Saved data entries
^^^^

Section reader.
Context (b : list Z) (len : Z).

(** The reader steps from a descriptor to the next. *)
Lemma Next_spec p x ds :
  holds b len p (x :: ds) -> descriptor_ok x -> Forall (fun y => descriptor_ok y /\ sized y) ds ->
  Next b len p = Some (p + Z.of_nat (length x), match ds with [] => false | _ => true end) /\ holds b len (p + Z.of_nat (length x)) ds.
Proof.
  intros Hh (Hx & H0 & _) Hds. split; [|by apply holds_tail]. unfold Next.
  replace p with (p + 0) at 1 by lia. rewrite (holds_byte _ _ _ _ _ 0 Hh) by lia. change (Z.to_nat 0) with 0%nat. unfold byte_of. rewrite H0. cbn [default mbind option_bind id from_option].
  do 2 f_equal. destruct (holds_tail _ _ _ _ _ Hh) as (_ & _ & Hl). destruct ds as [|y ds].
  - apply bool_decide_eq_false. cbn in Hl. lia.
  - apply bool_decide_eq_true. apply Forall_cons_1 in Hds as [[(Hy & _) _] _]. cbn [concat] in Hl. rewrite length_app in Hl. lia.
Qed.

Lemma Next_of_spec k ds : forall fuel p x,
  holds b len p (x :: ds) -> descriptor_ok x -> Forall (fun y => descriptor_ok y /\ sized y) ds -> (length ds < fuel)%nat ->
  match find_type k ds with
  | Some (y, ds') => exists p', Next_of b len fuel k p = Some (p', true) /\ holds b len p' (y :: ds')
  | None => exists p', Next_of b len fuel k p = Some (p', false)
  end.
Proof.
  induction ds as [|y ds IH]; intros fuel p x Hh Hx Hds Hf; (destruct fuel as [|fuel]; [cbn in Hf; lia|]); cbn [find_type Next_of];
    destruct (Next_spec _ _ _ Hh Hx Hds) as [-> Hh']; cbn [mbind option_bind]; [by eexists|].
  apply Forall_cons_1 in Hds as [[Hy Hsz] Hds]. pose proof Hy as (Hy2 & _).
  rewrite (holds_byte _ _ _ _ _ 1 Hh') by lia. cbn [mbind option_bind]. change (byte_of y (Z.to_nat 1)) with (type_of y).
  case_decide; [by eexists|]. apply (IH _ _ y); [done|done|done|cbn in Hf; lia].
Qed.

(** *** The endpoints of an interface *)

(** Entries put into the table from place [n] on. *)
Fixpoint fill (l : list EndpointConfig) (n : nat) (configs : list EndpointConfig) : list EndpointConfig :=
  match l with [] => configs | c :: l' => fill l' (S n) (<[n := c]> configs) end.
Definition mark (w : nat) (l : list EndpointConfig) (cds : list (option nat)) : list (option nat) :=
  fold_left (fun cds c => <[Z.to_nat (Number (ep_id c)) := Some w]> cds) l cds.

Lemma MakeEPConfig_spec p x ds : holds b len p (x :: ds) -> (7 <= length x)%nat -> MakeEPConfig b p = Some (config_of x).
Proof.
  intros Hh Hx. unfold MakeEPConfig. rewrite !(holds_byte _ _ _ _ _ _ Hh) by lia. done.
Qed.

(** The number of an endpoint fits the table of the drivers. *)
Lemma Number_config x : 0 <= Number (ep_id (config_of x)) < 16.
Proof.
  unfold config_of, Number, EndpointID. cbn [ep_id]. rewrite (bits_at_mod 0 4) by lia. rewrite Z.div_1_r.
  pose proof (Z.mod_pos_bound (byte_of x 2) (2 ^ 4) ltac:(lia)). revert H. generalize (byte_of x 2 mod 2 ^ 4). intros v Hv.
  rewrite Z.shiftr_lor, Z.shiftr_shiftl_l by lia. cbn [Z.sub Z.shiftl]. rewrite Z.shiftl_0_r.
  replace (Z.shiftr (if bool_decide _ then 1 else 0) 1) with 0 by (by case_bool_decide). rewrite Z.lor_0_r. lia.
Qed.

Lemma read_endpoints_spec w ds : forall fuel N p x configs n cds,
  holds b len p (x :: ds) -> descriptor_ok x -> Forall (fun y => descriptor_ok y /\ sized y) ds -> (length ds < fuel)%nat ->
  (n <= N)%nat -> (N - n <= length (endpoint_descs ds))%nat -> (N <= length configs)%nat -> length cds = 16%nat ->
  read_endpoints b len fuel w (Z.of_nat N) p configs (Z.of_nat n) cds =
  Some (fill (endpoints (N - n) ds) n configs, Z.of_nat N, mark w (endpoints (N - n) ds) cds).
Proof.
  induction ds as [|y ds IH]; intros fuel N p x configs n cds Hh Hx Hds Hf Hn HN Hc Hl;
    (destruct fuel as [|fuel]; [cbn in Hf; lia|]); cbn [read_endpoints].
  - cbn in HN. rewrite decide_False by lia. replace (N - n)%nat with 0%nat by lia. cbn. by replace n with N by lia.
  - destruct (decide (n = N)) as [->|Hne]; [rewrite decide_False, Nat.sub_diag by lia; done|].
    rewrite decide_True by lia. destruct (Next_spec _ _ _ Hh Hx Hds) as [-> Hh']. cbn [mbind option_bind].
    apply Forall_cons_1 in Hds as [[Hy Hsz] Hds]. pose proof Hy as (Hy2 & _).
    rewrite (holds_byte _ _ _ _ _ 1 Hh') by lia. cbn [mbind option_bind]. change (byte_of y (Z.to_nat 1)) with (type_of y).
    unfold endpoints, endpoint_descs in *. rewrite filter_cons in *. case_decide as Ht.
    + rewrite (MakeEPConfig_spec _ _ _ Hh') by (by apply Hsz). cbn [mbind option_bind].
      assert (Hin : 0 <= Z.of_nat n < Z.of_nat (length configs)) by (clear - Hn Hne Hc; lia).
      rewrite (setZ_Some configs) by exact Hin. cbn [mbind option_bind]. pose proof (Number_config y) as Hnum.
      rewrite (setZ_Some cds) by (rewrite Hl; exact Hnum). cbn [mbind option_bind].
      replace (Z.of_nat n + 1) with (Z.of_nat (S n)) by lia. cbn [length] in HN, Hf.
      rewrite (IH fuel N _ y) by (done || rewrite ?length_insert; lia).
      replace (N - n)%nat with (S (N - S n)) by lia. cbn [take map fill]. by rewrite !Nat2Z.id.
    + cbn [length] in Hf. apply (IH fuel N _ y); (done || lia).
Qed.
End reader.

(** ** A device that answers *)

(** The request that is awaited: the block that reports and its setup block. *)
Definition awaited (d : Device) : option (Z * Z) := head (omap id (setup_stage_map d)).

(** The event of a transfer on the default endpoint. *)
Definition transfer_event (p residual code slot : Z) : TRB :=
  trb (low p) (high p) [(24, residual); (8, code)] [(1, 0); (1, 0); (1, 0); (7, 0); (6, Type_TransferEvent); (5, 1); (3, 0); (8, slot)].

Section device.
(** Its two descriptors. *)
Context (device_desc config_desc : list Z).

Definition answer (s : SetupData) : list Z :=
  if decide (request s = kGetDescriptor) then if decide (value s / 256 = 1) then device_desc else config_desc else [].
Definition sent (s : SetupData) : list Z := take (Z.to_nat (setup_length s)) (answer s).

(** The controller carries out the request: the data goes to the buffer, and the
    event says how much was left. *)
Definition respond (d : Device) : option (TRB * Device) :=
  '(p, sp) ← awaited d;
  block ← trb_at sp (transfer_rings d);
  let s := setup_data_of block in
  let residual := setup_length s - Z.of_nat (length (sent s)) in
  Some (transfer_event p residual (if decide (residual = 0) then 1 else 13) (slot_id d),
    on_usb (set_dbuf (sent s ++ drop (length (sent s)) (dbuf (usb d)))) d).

^^^^

Work item:
Transcribe all of the records exactly.

Written answer:
Section reader.
Context (b : list Z) (len : Z).

(** The reader steps from a descriptor to the next. *)
Lemma Next_spec p x ds :
  holds b len p (x :: ds) -> descriptor_ok x -> Forall (fun y => descriptor_ok y /\ sized y) ds ->
  Next b len p = Some (p + Z.of_nat (length x), match ds with [] => false | _ => true end) /\ holds b len (p + Z.of_nat (length x)) ds.
Proof.
  intros Hh (Hx & H0 & _) Hds. split; [|by apply holds_tail]. unfold Next.
  replace p with (p + 0) at 1 by lia. rewrite (holds_byte _ _ _ _ _ 0 Hh) by lia. change (Z.to_nat 0) with 0%nat. unfold byte_of. rewrite H0. cbn [default mbind option_bind id from_option].
  do 2 f_equal. destruct (holds_tail _ _ _ _ _ Hh) as (_ & _ & Hl). destruct ds as [|y ds].
  - apply bool_decide_eq_false. cbn in Hl. lia.
  - apply bool_decide_eq_true. apply Forall_cons_1 in Hds as [[(Hy & _) _] _]. cbn [concat] in Hl. rewrite length_app in Hl. lia.
Qed.

Lemma Next_of_spec k ds : forall fuel p x,
  holds b len p (x :: ds) -> descriptor_ok x -> Forall (fun y => descriptor_ok y /\ sized y) ds -> (length ds < fuel)%nat ->
  match find_type k ds with
  | Some (y, ds') => exists p', Next_of b len fuel k p = Some (p', true) /\ holds b len p' (y :: ds')
  | None => exists p', Next_of b len fuel k p = Some (p', false)
  end.
Proof.
  induction ds as [|y ds IH]; intros fuel p x Hh Hx Hds Hf; (destruct fuel as [|fuel]; [cbn in Hf; lia|]); cbn [find_type Next_of];
    destruct (Next_spec _ _ _ Hh Hx Hds) as [-> Hh']; cbn [mbind option_bind]; [by eexists|].
  apply Forall_cons_1 in Hds as [[Hy Hsz] Hds]. pose proof Hy as (Hy2 & _).
  rewrite (holds_byte _ _ _ _ _ 1 Hh') by lia. cbn [mbind option_bind]. change (byte_of y (Z.to_nat 1)) with (type_of y).
  case_decide; [by eexists|]. apply (IH _ _ y); [done|done|done|cbn in Hf; lia].
Qed.

(** *** The endpoints of an interface *)

(** Entries put into the table from place [n] on. *)
Fixpoint fill (l : list EndpointConfig) (n : nat) (configs : list EndpointConfig) : list EndpointConfig :=
  match l with [] => configs | c :: l' => fill l' (S n) (<[n := c]> configs) end.
Definition mark (w : nat) (l : list EndpointConfig) (cds : list (option nat)) : list (option nat) :=
  fold_left (fun cds c => <[Z.to_nat (Number (ep_id c)) := Some w]> cds) l cds.

Lemma MakeEPConfig_spec p x ds : holds b len p (x :: ds) -> (7 <= length x)%nat -> MakeEPConfig b p = Some (config_of x).
Proof.
  intros Hh Hx. unfold MakeEPConfig. rewrite !(holds_byte _ _ _ _ _ _ Hh) by lia. done.
Qed.

(** The number of an endpoint fits the table of the drivers. *)
Lemma Number_config x : 0 <= Number (ep_id (config_of x)) < 16.
Proof.
  unfold config_of, Number, EndpointID. cbn [ep_id]. rewrite (bits_at_mod 0 4) by lia. rewrite Z.div_1_r.
  pose proof (Z.mod_pos_bound (byte_of x 2) (2 ^ 4) ltac:(lia)). revert H. generalize (byte_of x 2 mod 2 ^ 4). intros v Hv.
  rewrite Z.shiftr_lor, Z.shiftr_shiftl_l by lia. cbn [Z.sub Z.shiftl]. rewrite Z.shiftl_0_r.
  replace (Z.shiftr (if bool_decide _ then 1 else 0) 1) with 0 by (by case_bool_decide). rewrite Z.lor_0_r. lia.
Qed.

Lemma read_endpoints_spec w ds : forall fuel N p x configs n cds,
  holds b len p (x :: ds) -> descriptor_ok x -> Forall (fun y => descriptor_ok y /\ sized y) ds -> (length ds < fuel)%nat ->
  (n <= N)%nat -> (N - n <= length (endpoint_descs ds))%nat -> (N <= length configs)%nat -> length cds = 16%nat ->
  read_endpoints b len fuel w (Z.of_nat N) p configs (Z.of_nat n) cds =
  Some (fill (endpoints (N - n) ds) n configs, Z.of_nat N, mark w (endpoints (N - n) ds) cds).
Proof.
  induction ds as [|y ds IH]; intros fuel N p x configs n cds Hh Hx Hds Hf Hn HN Hc Hl;
    (destruct fuel as [|fuel]; [cbn in Hf; lia|]); cbn [read_endpoints].
  - cbn in HN. rewrite decide_False by lia. replace (N - n)%nat with 0%nat by lia. cbn. by replace n with N by lia.
  - destruct (decide (n = N)) as [->|Hne]; [rewrite decide_False, Nat.sub_diag by lia; done|].
    rewrite decide_True by lia. destruct (Next_spec _ _ _ Hh Hx Hds) as [-> Hh']. cbn [mbind option_bind].
    apply Forall_cons_1 in Hds as [[Hy Hsz] Hds]. pose proof Hy as (Hy2 & _).
    rewrite (holds_byte _ _ _ _ _ 1 Hh') by lia. cbn [mbind option_bind]. change (byte_of y (Z.to_nat 1)) with (type_of y).
    unfold endpoints, endpoint_descs in *. rewrite filter_cons in *. case_decide as Ht.
    + rewrite (MakeEPConfig_spec _ _ _ Hh') by (by apply Hsz). cbn [mbind option_bind].
      assert (Hin : 0 <= Z.of_nat n < Z.of_nat (length configs)) by (clear - Hn Hne Hc; lia).
      rewrite (setZ_Some configs) by exact Hin. cbn [mbind option_bind]. pose proof (Number_config y) as Hnum.
      rewrite (setZ_Some cds) by (rewrite Hl; exact Hnum). cbn [mbind option_bind].
      replace (Z.of_nat n + 1) with (Z.of_nat (S n)) by lia. cbn [length] in HN, Hf.
      rewrite (IH fuel N _ y) by (done || rewrite ?length_insert; lia).
      replace (N - n)%nat with (S (N - S n)) by lia. cbn [take map fill]. by rewrite !Nat2Z.id.
    + cbn [length] in Hf. apply (IH fuel N _ y); (done || lia).
Qed.
End reader.

(** ** A device that answers *)

(** The request that is awaited: the block that reports and its setup block. *)
Definition awaited (d : Device) : option (Z * Z) := head (omap id (setup_stage_map d)).

(** The event of a transfer on the default endpoint. *)
Definition transfer_event (p residual code slot : Z) : TRB :=
  trb (low p) (high p) [(24, residual); (8, code)] [(1, 0); (1, 0); (1, 0); (7, 0); (6, Type_TransferEvent); (5, 1); (3, 0); (8, slot)].

Section device.
(** Its two descriptors. *)
Context (device_desc config_desc : list Z).

Definition answer (s : SetupData) : list Z :=
  if decide (request s = kGetDescriptor) then if decide (value s / 256 = 1) then device_desc else config_desc else [].
Definition sent (s : SetupData) : list Z := take (Z.to_nat (setup_length s)) (answer s).

(** The controller carries out the request: the data goes to the buffer, and the
    event says how much was left. *)
Definition respond (d : Device) : option (TRB * Device) :=
  '(p, sp) ← awaited d;
  block ← trb_at sp (transfer_rings d);
  let s := setup_data_of block in
  let residual := setup_length s - Z.of_nat (length (sent s)) in
  Some (transfer_event p residual (if decide (residual = 0) then 1 else 13) (slot_id d),
    on_usb (set_dbuf (sent s ++ drop (length (sent s)) (dbuf (usb d)))) d).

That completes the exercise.